### [Work task]
Which lines run from the line with "length. Reads return" through the line with "From Stdlib Require Import Strings.Byte." in the entries below? Print them exactly, both ends included, and nothing more.

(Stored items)

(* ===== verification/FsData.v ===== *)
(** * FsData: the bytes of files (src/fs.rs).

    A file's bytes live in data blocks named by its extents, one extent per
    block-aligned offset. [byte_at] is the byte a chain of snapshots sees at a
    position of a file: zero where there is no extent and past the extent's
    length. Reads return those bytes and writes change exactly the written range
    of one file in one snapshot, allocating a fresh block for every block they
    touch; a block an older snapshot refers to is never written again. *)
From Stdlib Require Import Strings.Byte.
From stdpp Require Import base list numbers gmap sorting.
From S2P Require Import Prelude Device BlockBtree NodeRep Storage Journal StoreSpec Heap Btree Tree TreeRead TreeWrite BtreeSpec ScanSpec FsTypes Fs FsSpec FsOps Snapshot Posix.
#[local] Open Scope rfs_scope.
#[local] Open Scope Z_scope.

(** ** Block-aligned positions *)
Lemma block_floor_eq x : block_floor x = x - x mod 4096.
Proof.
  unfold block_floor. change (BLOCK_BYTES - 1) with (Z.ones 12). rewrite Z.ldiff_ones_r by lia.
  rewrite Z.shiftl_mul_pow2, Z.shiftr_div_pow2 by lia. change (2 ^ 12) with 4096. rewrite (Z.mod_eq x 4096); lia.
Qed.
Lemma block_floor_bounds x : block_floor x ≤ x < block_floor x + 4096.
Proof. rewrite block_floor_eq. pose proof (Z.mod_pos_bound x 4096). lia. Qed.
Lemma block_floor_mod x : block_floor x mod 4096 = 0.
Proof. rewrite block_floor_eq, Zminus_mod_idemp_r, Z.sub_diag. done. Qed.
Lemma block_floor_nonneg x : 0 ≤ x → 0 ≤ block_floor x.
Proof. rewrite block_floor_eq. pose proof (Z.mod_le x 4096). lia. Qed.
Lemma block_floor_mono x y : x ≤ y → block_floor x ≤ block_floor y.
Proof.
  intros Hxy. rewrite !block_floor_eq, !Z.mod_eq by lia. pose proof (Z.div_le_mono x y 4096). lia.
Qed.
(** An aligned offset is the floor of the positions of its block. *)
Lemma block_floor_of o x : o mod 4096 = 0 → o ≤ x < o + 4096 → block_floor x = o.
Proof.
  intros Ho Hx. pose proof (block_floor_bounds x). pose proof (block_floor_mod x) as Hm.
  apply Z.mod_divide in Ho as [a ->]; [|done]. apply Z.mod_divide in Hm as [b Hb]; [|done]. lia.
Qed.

---

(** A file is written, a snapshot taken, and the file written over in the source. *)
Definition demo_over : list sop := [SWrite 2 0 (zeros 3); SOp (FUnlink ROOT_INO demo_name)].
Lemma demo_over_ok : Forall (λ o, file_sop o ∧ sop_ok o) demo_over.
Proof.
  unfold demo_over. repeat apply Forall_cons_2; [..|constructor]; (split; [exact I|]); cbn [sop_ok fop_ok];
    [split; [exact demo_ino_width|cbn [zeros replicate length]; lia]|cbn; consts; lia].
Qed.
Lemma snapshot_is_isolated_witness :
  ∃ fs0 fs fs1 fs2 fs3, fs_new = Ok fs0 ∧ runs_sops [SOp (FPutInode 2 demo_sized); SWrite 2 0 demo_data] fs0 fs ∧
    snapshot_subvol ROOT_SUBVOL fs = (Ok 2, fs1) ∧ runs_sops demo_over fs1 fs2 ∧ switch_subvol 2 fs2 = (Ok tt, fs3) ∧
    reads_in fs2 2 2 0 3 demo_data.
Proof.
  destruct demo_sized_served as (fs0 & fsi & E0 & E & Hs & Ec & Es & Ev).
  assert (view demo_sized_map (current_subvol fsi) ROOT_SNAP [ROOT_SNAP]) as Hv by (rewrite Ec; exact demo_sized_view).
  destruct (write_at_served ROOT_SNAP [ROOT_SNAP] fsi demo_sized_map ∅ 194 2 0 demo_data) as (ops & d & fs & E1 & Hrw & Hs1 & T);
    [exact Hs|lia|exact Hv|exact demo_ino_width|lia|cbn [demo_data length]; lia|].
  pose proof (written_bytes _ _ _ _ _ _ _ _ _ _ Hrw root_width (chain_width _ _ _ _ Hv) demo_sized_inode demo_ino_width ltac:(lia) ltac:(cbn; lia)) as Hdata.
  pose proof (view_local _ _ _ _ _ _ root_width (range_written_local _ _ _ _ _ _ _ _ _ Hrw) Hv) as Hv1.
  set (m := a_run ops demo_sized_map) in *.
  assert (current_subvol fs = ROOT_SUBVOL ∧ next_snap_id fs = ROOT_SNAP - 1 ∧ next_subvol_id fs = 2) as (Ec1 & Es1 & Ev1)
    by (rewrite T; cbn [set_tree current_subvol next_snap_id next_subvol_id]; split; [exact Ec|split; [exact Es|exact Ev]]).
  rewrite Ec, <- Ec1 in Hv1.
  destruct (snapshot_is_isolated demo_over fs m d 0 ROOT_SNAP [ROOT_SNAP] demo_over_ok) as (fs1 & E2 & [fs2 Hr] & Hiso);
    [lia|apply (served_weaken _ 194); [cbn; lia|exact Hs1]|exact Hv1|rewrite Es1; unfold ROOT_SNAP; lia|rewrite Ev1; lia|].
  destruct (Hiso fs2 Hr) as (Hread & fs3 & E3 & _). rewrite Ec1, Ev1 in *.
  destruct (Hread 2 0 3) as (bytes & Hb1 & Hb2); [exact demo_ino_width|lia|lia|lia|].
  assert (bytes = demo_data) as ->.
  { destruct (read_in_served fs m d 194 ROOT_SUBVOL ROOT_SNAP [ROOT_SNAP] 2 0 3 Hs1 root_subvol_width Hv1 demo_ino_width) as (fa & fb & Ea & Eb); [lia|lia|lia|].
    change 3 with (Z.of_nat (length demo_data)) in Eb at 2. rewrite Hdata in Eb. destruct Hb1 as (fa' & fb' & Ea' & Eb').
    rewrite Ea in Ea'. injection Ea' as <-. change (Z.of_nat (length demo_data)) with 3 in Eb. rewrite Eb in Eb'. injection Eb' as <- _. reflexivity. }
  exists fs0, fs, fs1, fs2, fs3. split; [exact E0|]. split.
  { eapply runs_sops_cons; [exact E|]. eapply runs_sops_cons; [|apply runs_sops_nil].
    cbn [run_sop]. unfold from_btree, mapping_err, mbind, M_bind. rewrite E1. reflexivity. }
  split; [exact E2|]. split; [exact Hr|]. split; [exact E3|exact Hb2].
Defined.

...

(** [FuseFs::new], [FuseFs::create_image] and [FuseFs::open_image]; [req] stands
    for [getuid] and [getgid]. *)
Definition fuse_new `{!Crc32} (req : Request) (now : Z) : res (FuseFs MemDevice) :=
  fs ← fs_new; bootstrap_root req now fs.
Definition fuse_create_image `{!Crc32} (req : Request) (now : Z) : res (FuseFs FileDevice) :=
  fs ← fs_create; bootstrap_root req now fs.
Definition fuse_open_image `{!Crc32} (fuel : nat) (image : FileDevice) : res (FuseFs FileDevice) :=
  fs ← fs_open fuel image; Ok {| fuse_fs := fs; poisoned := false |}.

### [Written solution]
    length. Reads return those bytes and writes change exactly the written range
    of one file in one snapshot, allocating a fresh block for every block they
    touch; a block an older snapshot refers to is never written again. *)
From Stdlib Require Import Strings.Byte.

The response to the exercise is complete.